В декоративной мастерской, где я писал декорации, я увидел, что холст, на котором я писал клеевой краской, не сох и темные пятна не пропадали. Я не понимал, в чем дело. И получил анонимное письмо, в котором безграмотно мне кто-то писал, что маляры-рабочие кладут в краску соль, которая не дает краске сохнуть. На B. А. Теляковского, который сидел в партере на репетиции в Малом театре, бросилась с криком какая-то женщина, желая ему нанести оскорбление – ударить [7] . Теляковский схватил эту женщину за руки, а в Конторе Императорских театров в это время сидел в телефонной будке рецензент из «Московских ведомостей». Оказалось, что телефон уже был соединен с Петербургом, и туда было дано знать, что Теляковскому нанесено оскорбление действием во время репетиции. Наутро в Петербурге газеты оповестили, что управляющему московской Конторой Императорских театров нанесено оскорбление действием. Так Теляковский был принят в Москве в императорских театрах.
Я купил себе револьвер и большую кобуру и писал декорации с револьвером на поясе. К удивлению, это произвело впечатление.
Не понравилось прессе то, что ранее журналисты имели право, когда им угодно, ходить за кулисы, а Теляковский запретил, а также запретил и всем богатым москвичам-меценатам входить за кулисы, где те в уборных пили шампанское с артистами. Теляковского ругали в газетах, и все его реформы-улучшения ни во что не ставили. Это была сплоченная кампания, и вступление новых сил в театр было почти невозможно. Теляковскому было трудно справляться со всеми препятствиями, но странно то, что, несмотря на всю травлю прессой Теляковского, меня, Головина, сборы императорских театров были полные.
По выходе князя Волконского из директоров Императорских театров государь назначил на эту должность В. А. Теляковского.
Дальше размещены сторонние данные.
(** An action that is enabled returns, in a state that satisfies the invariant. *)
Definition safe (o : option (outcome Sys)) : Prop :=
  match o with
  | None => True
  | Some (Return s') => inv s'
  | Some (Panic _) => False
  end.
Lemma safe_locked s o : (connecting s = None -> safe (Some o)) -> safe (locked s o).
Proof. unfold locked. destruct (connecting s); [done|]. auto. Qed.

(** Changes of one connector that keep the invariant: the callers and the
    futures are not touched. *)
Lemma inv_update_conn s f c :
  inv s ->
  (forall x, c_nodeNum (f x) = c_nodeNum x /\ evicted (f x) = evicted x /\
    (cancelled x = true -> cancelled (f x) = true)) ->
  (forall x, connStore (grp s) !! c = Some x -> sender (f x) = exited -> cancelled (f x) = true) ->
  inv (with_grp (update_conn f c (grp s)) s).
Proof.
  intros [Hf Hc Hfound] Hpres Hex. split; cbn.
  - done.
  - by apply conn_inv_update.
  - intros t req fu c' Ht. destruct (Hfound t req fu c' Ht) as [x Hx].
    rewrite list_lookup_alter. case_decide; subst; rewrite ?Hx; eauto.
Qed.

Lemma safe_number s req : inv s -> safe (exec (ANumber req) s).
Proof.
  intros [Hf Hc Hfound]. cbn. split; cbn.
  - by apply fut_inv_number.
  - done.
  - intros t req' f c [Ht|[_ ?]]%snoc_lookup; [by eapply Hfound|done].
Qed.

Lemma safe_lookup s t : inv s -> safe (exec (ALookup t) s).
Proof.
  intros [Hf Hc Hfound]. cbn [exec].
  destruct (callers s !! t) as [[req|? ? ?|? ?|? ?]|] eqn:Ht; try done.
  apply safe_locked. intros _. unfold routeRequest_lookup, newFutureResponse.
  destruct (connectors (grp s) !! GetDestNodeNumber req) as [c|] eqn:Hconn.
  - cbn. split; cbn.
    + by apply (fut_inv_lookup _ _ _ t req).
    + done.
    + intros t' req' f' c' [(_ & [= <- <- <-] & _)|[_ Ht']]%list_lookup_insert_Some;
        [|by eapply Hfound].
      destruct (ci_current _ _ _ Hc _ _ Hconn) as (x & ? & _). eauto.
  - unfold fail, complete. cbn [with_futStore futStore].
    rewrite (proj2 (snoc_lookup (futStore (grp s)) _ (length (futStore (grp s))) _))
      by (right; split; reflexivity).
    cbn. split; cbn.
    + rewrite insert_app_r_alt, Nat.sub_diag by lia. cbn.
      apply (fut_inv_lookup _ _ _ t req); try done. right. eauto.
    + done.
    + intros t' req' f' c' [(_ & ? & _)|[_ Ht']]%list_lookup_insert_Some; [done|by eapply Hfound].
Qed.
(** A request is registered only after it has been handed to the sender,
    outside the lock: when the node answers, or disconnects, in between, the
    answer or the failure is dropped and the caller's future stays open. *)
Theorem early_response_lost id req resp :
  resp_GetRequestId resp = 1 -> is_CheckIn resp = false ->
  let n := GetDestNodeNumber req in
  let sent := [AConnect n; AConnected; ARun 0; ANumber req; ALookup 0; ASend 0 handOver;
               ASendReturns 0 true] in
  let caller := Returned (set_RequestId 1 req) 0 in
  let pending := {| f_nodeNum := n; f_resp := None; f_err := None; f_done := false |} in
  (exists s, run (sent ++ [AResponse resp; ARegister 0]) (init id) = Some s /\
     callers s !! 0%nat = Some caller /\ futStore (grp s) !! 0%nat = Some pending) /\
  (exists s, run (sent ++ [ADisconnect 0; ARegister 0]) (init id) = Some s /\
     callers s !! 0%nat = Some caller /\ futStore (grp s) !! 0%nat = Some pending /\
     connectors (grp s) = ∅).
Proof.
  intros Hid Hci n sent caller pending.
  set (g0 := connect_end n 0 None (snd (newConnector n (newConnectivityGroup id)))).
  assert (forall acts, run (sent ++ acts) (init id) =
    run acts {| grp := with_futStore [pending] (with_msgCounter 1 (set_sender selecting 0 g0));
                callers := [Sent (set_RequestId 1 req) 0]; connecting := None |}) as Hsent.
  { intros acts. subst sent. cbn [app run exec init grp callers connecting locked].
    unfold connect_begin, newConnector, routeRequest_number, routeRequest_lookup.
    cbn. rewrite lookup_empty. cbn. rewrite GetDestNodeNumber_set. cbn. fold n. rewrite lookup_insert_eq. cbn. done. }
  rewrite !Hsent. split.
  - eexists. split; [|split].
    + cbn [run exec locked connecting]. unfold processResponse, isCheckInMsg. rewrite Hci, Hid.
      cbn. rewrite lookup_empty. cbn. reflexivity.
    + done.
    + done.
  - eexists. split; [|split_and!].
    + cbn [run exec locked connecting]. unfold disconnect. cbn.
      rewrite lookup_insert_eq, decide_False by tauto. cbn. reflexivity.
    + done.
    + done.
    + cbn. by rewrite delete_insert_eq.
Qed.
Я старался сделать как можно лучше постановки и работал дни и ночи в мастерских. Казалось, как будто ничего не было в России другого важного, кроме криков прессы о театрах. Все газеты были полны критикой и бранью по адресу Императорских театров. В прессе шипела злоба и невежество, а театры были полны. Теляковский находился в Петербурге, и я ездил туда оформлять постановки, вводил в костюмерные мастерские новые понятия о работе над костюмом и делал окраску материй и узоров согласно эпохе, желая в операх и в балетах радовать праздником красок. За роскошь спектаклей упрекали газеты и контроль Императорского двора, который тоже хотел придраться и был невольно удивлен, что новые постановки выходили вчетверо дешевле прежних. Когда Теляковский пригласил Шаляпина, то я и Головин хотели окружить великого певца красотой. Теляковский любил Шаляпина.
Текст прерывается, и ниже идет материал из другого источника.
(* ===== verification/Store.v ===== *)
(** * The standalone hub's database: connect/hub/standalone_schema.sql

    The tables as maps and lists of rows, and one definition per SQL statement
    of standalone_grpc.go, standalone_rest.go and standalone.go, a function of
    the database that gives its new state and its result, or an error. The
    driver holds a single connection, so a statement is atomic; a handler is a
    sequence of statements, between which other handlers run. *)
From S2P Require Import Prelude GoStrings.
Open Scope Z_scope.

(** ** Tables *)

Record ApiKeyRow := {
  ak_secret_hash : string;
  ak_name : option string;
  ak_created_at_millis : Z;
  ak_revoked_at_millis : option Z
}.
(** [roster] NULL and an empty roster read the same. *)
Record GroupRow := {
  g_name : option string;
  g_association_key : option string;
  g_next_node_number : Z;
  g_roster : string;
  g_roster_version : Z;
  g_created_at_millis : Z;
  g_deleted_at_millis : option Z
}.
Record NodeRow := {
  nd_name : option string;
  nd_auth_token_hash : string;
  nd_metadata : option string;
  nd_last_seen_at_millis : option Z;
  nd_created_at_millis : Z;
  nd_deleted_at_millis : option Z
}.
Record TokenRow := {
  tk_id : string;
  tk_group : string;
  tk_token_hash : string;
  tk_node_name : option string;
  tk_node_metadata : option string;
  tk_created_at_millis : Z;
  tk_expires_at_millis : Z;
  tk_used_at_millis : option Z
}.
Record ActivityRow := {
  al_group : string;
  al_node_number : Z;
  al_event_type : string;
  al_success : bool;
  al_details : option string;
  al_created_at_millis : Z
}.
(** Tokens and activity are in order of insertion. *)
Record DB := {
  meta : gmap string string;
  api_keys : gmap string ApiKeyRow;
  groups : gmap string GroupRow;
  nodes : gmap (string * Z) NodeRow;
  tokens : list TokenRow;
  activity : list ActivityRow
}.
Definition emptyDB : DB :=
  {| meta := ∅; api_keys := ∅; groups := ∅; nodes := ∅; tokens := []; activity := [] |}.

Definition with_meta (m : gmap string string) (d : DB) : DB :=
  {| meta := m; api_keys := api_keys d; groups := groups d; nodes := nodes d;
     tokens := tokens d; activity := activity d |}.
Definition with_api_keys (m : gmap string ApiKeyRow) (d : DB) : DB :=
  {| meta := meta d; api_keys := m; groups := groups d; nodes := nodes d;
     tokens := tokens d; activity := activity d |}.
Definition with_groups (m : gmap string GroupRow) (d : DB) : DB :=
  {| meta := meta d; api_keys := api_keys d; groups := m; nodes := nodes d;
     tokens := tokens d; activity := activity d |}.
Definition with_nodes (m : gmap (string * Z) NodeRow) (d : DB) : DB :=
  {| meta := meta d; api_keys := api_keys d; groups := groups d; nodes := m;
     tokens := tokens d; activity := activity d |}.
Definition with_tokens (l : list TokenRow) (d : DB) : DB :=
  {| meta := meta d; api_keys := api_keys d; groups := groups d; nodes := nodes d;
     tokens := l; activity := activity d |}.
Definition with_activity (l : list ActivityRow) (d : DB) : DB :=
  {| meta := meta d; api_keys := api_keys d; groups := groups d; nodes := nodes d;
     tokens := tokens d; activity := l |}.

(** ** Row updates *)

Definition group_roster (roster : string) (version : Z) (g : GroupRow) : GroupRow :=
  {| g_name := g_name g; g_association_key := g_association_key g;
     g_next_node_number := g_next_node_number g; g_roster := roster;
     g_roster_version := version; g_created_at_millis := g_created_at_millis g;
     g_deleted_at_millis := g_deleted_at_millis g |}.
Definition group_next (n : Z) (g : GroupRow) : GroupRow :=
  {| g_name := g_name g; g_association_key := g_association_key g;
     g_next_node_number := n; g_roster := g_roster g;
     g_roster_version := g_roster_version g; g_created_at_millis := g_created_at_millis g;
     g_deleted_at_millis := g_deleted_at_millis g |}.
Definition group_deleted (t : Z) (g : GroupRow) : GroupRow :=
  {| g_name := g_name g; g_association_key := g_association_key g;
     g_next_node_number := g_next_node_number g; g_roster := g_roster g;
     g_roster_version := g_roster_version g; g_created_at_millis := g_created_at_millis g;
     g_deleted_at_millis := Some t |}.
Definition node_deleted (t : Z) (n : NodeRow) : NodeRow :=
  {| nd_name := nd_name n; nd_auth_token_hash := nd_auth_token_hash n;
     nd_metadata := nd_metadata n; nd_last_seen_at_millis := nd_last_seen_at_millis n;
     nd_created_at_millis := nd_created_at_millis n; nd_deleted_at_millis := Some t |}.
Definition node_last_seen (t : Z) (n : NodeRow) : NodeRow :=
  {| nd_name := nd_name n; nd_auth_token_hash := nd_auth_token_hash n;
     nd_metadata := nd_metadata n; nd_last_seen_at_millis := Some t;
     nd_created_at_millis := nd_created_at_millis n;
     nd_deleted_at_millis := nd_deleted_at_millis n |}.
Definition node_name (s : string) (n : NodeRow) : NodeRow :=
  {| nd_name := Some s; nd_auth_token_hash := nd_auth_token_hash n;
     nd_metadata := nd_metadata n; nd_last_seen_at_millis := nd_last_seen_at_millis n;
     nd_created_at_millis := nd_created_at_millis n;
     nd_deleted_at_millis := nd_deleted_at_millis n |}.
Definition token_used (t : Z) (k : TokenRow) : TokenRow :=
  {| tk_id := tk_id k; tk_group := tk_group k; tk_token_hash := tk_token_hash k;
     tk_node_name := tk_node_name k; tk_node_metadata := tk_node_metadata k;
     tk_created_at_millis := tk_created_at_millis k;
     tk_expires_at_millis := tk_expires_at_millis k; tk_used_at_millis := Some t |}.

(** A row that is not soft-deleted. *)
Definition g_live (g : GroupRow) : bool := bool_decide (g_deleted_at_millis g = None).
Definition nd_live (n : NodeRow) : bool := bool_decide (nd_deleted_at_millis n = None).

(** ** Statements *)

(** What a statement or the scan of its row can report. *)
Inductive dbError :=
| ErrNoRows
| ConstraintUnique
| ConstraintPrimaryKey
| ConstraintForeignKey
| ScanOutOfRange
| DriverError.
#[export] Instance dbError_eq_dec : EqDecision dbError.
Proof. solve_decision. Defined.

Definition stmt (A : Type) : Type := DB -> result dbError (DB * A).

(** A SELECT of one row. *)
Definition query_row {A} (f : DB -> option A) : stmt A := fun d =>
  match f d with
  | Some a => Ok (d, a)
  | None => Err ErrNoRows
  end.
(** A SELECT of many rows. *)
Definition query {A} (f : DB -> A) : stmt A := fun d => Ok (d, f d).
(** A SELECT of a count, scanned into an int32. *)
Definition query_count (f : DB -> nat) : stmt Z := fun d =>
  let n := Z.of_nat (f d) in
  if int32_ok n then Ok (d, n) else Err ScanOutOfRange.

(** *** Groups *)

(** The group, unless it is deleted. *)
Definition live_group (cgID : string) (d : DB) : option GroupRow :=
  g ← groups d !! cgID;
  if g_live g then Some g else None.

Definition sel_group (cgID : string) : stmt GroupRow := query_row (live_group cgID).

Definition upd_roster (cgID roster : string) (newVersion expectedVersion : Z) : stmt Z := fun d =>
  match live_group cgID d with
  | Some g =>
      if g_roster_version g =? expectedVersion
      then Ok (with_groups (<[cgID := group_roster roster newVersion g]> (groups d)) d, 1)
      else Ok (d, 0)
  | None => Ok (d, 0)
  end.
Definition upd_group_reset (cgID : string) : stmt unit := fun d =>
  match live_group cgID d with
  | Some g => Ok (with_groups (<[cgID := group_roster "" 0 g]> (groups d)) d, ())
  | None => Ok (d, ())
  end.
Definition upd_group_deleted (cgID : string) (t : Z) : stmt unit := fun d =>
  match live_group cgID d with
  | Some g => Ok (with_groups (<[cgID := group_deleted t g]> (groups d)) d, ())
  | None => Ok (d, ())
  end.

(** [SET next_node_number = next_node_number + 1 ... RETURNING
    next_node_number - 1], scanned into an int32. *)
Definition upd_assign_number (cgID : string) : stmt Z := fun d =>
  match groups d !! cgID with
  | Some g =>
      let n := g_next_node_number g in
      if int32_ok n
      then Ok (with_groups (<[cgID := group_next (n + 1) g]> (groups d)) d, n)
      else Err ScanOutOfRange
  | None => Err ErrNoRows
  end.

(** The unique index covers the live groups that have an association key. *)
Definition association_taken (key : string) (d : DB) : bool :=
  bool_decide (map_Exists (fun _ g => g_live g = true /\ g_association_key g = Some key) (groups d)).
Definition ins_group (id : string) (name assoc : option string) (createdAt : Z) : stmt unit := fun d =>
  if decide (is_Some (groups d !! id)) then Err ConstraintPrimaryKey
  else if (match assoc with Some key => association_taken key d | None => false end)
  then Err ConstraintUnique
  else Ok (with_groups (<[id := {| g_name := name; g_association_key := assoc;
             g_next_node_number := 1; g_roster := ""; g_roster_version := 0;
             g_created_at_millis := createdAt; g_deleted_at_millis := None |}]> (groups d)) d, ()).

Definition count_groups : stmt Z :=
  query_count (fun d => size (filter (fun e => g_live e.2 = true) (groups d))).
(** [ORDER BY created_at_millis]; groups of one millisecond in any order. *)
Definition created_before (a b : string * GroupRow) : Prop :=
  g_created_at_millis a.2 <= g_created_at_millis b.2.
#[export] Instance created_before_dec : RelDecision created_before.
Proof. intros a b. unfold created_before. apply _. Defined.
Definition sel_groups (assoc : option string) : stmt (list (string * GroupRow)) :=
  query (fun d =>
    let live := map_to_list (filter (fun e => g_live e.2 = true) (groups d)) in
    match assoc with
    | Some key => filter (fun e => g_association_key e.2 = Some key) live
    | None => merge_sort created_before live
    end).

(** *** Nodes *)

Definition live_node (cgID : string) (n : Z) (d : DB) : option NodeRow :=
  row ← nodes d !! (cgID, n);
  if nd_live row then Some row else None.
Definition sel_node (cgID : string) (n : Z) : stmt NodeRow := query_row (live_node cgID n).

Definition number_before (a b : Z * NodeRow) : Prop := a.1 <= b.1.
#[export] Instance number_before_dec : RelDecision number_before.
Proof. intros a b. unfold number_before. apply _. Defined.
Definition live_nodes (cgID : string) (d : DB) : list (Z * NodeRow) :=
  merge_sort number_before
    (omap (fun e => if bool_decide (e.1.1 = cgID) && nd_live e.2 then Some (e.1.2, e.2) else None)
       (map_to_list (nodes d))).
(** The node numbers are scanned into int32s. *)
Definition sel_nodes (cgID : string) : stmt (list (Z * NodeRow)) := fun d =>
  if forallb (fun e => int32_ok e.1) (live_nodes cgID d) then Ok (d, live_nodes cgID d)
  else Err ScanOutOfRange.

Definition ins_node (cgID : string) (n : Z) (row : NodeRow) : stmt unit := fun d =>
  if decide (is_Some (nodes d !! (cgID, n))) then Err ConstraintPrimaryKey
  else if decide (groups d !! cgID = None) then Err ConstraintForeignKey
  else Ok (with_nodes (<[(cgID, n) := row]> (nodes d)) d, ()).

(** [UPDATE nodes SET ... WHERE connectivity_group_id = ? AND node_number = ?] *)
Definition upd_node (cgID : string) (n : Z) (f : NodeRow -> NodeRow) : stmt unit := fun d =>
  Ok (with_nodes (alter f (cgID, n) (nodes d)) d, ()).
(** The same with [AND deleted_at_millis IS NULL]; the number of rows affected. *)
Definition upd_live_node (cgID : string) (n : Z) (f : NodeRow -> NodeRow) : stmt Z := fun d =>
  match live_node cgID n d with
  | Some row => Ok (with_nodes (<[(cgID, n) := f row]> (nodes d)) d, 1)
  | None => Ok (d, 0)
  end.
(** [SET deleted_at_millis = ?] for all live nodes of a group. *)
Definition upd_nodes_deleted (cgID : string) (t : Z) : stmt unit := fun d =>
  Ok (with_nodes (map_imap (fun key row =>
    Some (if bool_decide (key.1 = cgID) && nd_live row then node_deleted t row else row)) (nodes d)) d,
    ()).

(** *** Registration tokens *)

(** The join with the group, which must not be deleted. *)
Definition token_valid (d : DB) (hash : string) (nowMillis : Z) (k : TokenRow) : Prop :=
  tk_token_hash k = hash /\ tk_used_at_millis k = None /\ nowMillis < tk_expires_at_millis k /\
  is_Some (live_group (tk_group k) d).
#[export] Instance token_valid_dec d hash now k : Decision (token_valid d hash now k).
Proof. unfold token_valid. apply _. Defined.
Definition sel_token (hash : string) (nowMillis : Z) : stmt TokenRow :=
  query_row (fun d => snd <$> list_find (token_valid d hash nowMillis) (tokens d)).
Definition upd_token_used (id : string) (t : Z) : stmt unit := fun d =>
  Ok (with_tokens ((fun k => if decide (tk_id k = id) then token_used t k else k) <$> tokens d) d, ()).
Definition ins_token (k : TokenRow) : stmt unit := fun d =>
  if decide (tk_id k ∈ tk_id <$> tokens d) then Err ConstraintPrimaryKey
  else if decide (groups d !! tk_group k = None) then Err ConstraintForeignKey
  else Ok (with_tokens (tokens d ++ [k]) d, ()).

Definition token_pending (nowMillis : Z) (k : TokenRow) : bool :=
  bool_decide (tk_used_at_millis k = None) && (nowMillis <? tk_expires_at_millis k).
Definition count_pending (cgID : string) (nowMillis : Z) : stmt Z :=
  query_count (fun d => length (filter (fun k =>
    tk_group k = cgID /\ token_pending nowMillis k = true) (tokens d))).
Definition newer (a b : TokenRow) : Prop := tk_created_at_millis b <= tk_created_at_millis a.
#[export] Instance newer_dec : RelDecision newer.
Proof. intros a b. unfold newer. apply _. Defined.
Definition sel_tokens (cgID : string) (nowMillis since : Z) : stmt (list TokenRow) :=
  query (fun d => merge_sort newer (filter (fun k => tk_group k = cgID /\
    (token_pending nowMillis k = true \/ since <= tk_created_at_millis k)) (tokens d))).

(** *** Activity *)

Definition ins_activity (row : ActivityRow) : stmt unit := fun d =>
  Ok (with_activity (activity d ++ [row]) d, ()).
Definition count_activity (cgID : string) (since : Z) : stmt Z :=
  query_count (fun d => length (filter (fun a =>
    al_group a = cgID /\ al_event_type a = "start-connection" /\ al_success a = true /\
    since <= al_created_at_millis a) (activity d))).

(** *** API keys and the hub's own state *)

Definition sel_api_key (id : string) : stmt ApiKeyRow := query_row (fun d => api_keys d !! id).
Definition count_api_keys : stmt Z :=
  query (fun d => Z.of_nat (size (filter (fun e => ak_revoked_at_millis e.2 = None) (api_keys d)))).
Definition ins_api_key (id : string) (row : ApiKeyRow) : stmt unit := fun d =>
  if decide (is_Some (api_keys d !! id)) then Err ConstraintPrimaryKey
  else Ok (with_api_keys (<[id := row]> (api_keys d)) d, ()).
Definition sel_meta (key : string) : stmt string := query_row (fun d => meta d !! key).
Definition ins_meta (key value : string) : stmt unit := fun d =>
  if decide (is_Some (meta d !! key)) then Err ConstraintPrimaryKey
  else Ok (with_meta (<[key := value]> (meta d)) d, ()).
Как-то раз, когда Федор Иванович, зайдя ко мне утром на квартиру в Петербурге, на Театральной улице, которая была над квартирой Теляковского, вместе со мной спустился к директору. В большой зале-приемной мы услыхали, что в кабинете кто-то играл на рояле. Шаляпин сказал мне:
– Слышишь? У него играет кто-то. Хорошо играет… Кто это?
Из кабинета вышел Владимир Аркадьевич и пригласил нас из зала к нему в кабинет. Шаляпин, видя, что никого нет, кроме нас, спросил Теляковского:
– А где же этот пианист?
– Это я согрешил, – сказал, смеясь, Теляковский.
– Как вы? – удивился Шаляпин.
– А что? – спросил Теляковский.
– Как что? Да ведь это играл настоящий музыкант.
– Вы думаете? Нет, это я, Федор Иванович, – я ведь консерваторию кончил. Но прежде играл, старался. Меня Антон Григорьевич Рубинштейн любил. Играли с ним в четыре руки часто. Говорил про меня: «Люблю, говорит, играть с ним. У него, говорит, „раз“ есть…»
Только тут мы узнали, что Теляковский был хороший пианист. По скромности он никогда не говорил об этом раньше. Дирижеры всегда удивлялись, когда Теляковский делал иногда замечания по поводу ошибок в исполнении. И все думали – кто ему это сказал, тоже не зная, что Теляковский был музыкант.
Владимир Аркадьевич не один раз вел разговор с Саввой Ивановичем Мамонтовым. Он хотел его назначить управляющим Московских Императорских театров, но Савва Иванович не соглашался и не шел в театр.
– Почему? – спрашивал я Савву Ивановича.
– Нет, Костенька, – говорил мне Савва Иванович, – поздно, старый я. И опять сидеть в тюрьме не хочется… Довольно уж. Он, Владимир Аркадьевич, господин настоящий, и управлять он может. А я не гожусь – съедят, подведут, сил нет у меня таких бороться…
Так Савва Иванович Мамонтов и не пошел в Императорские театры.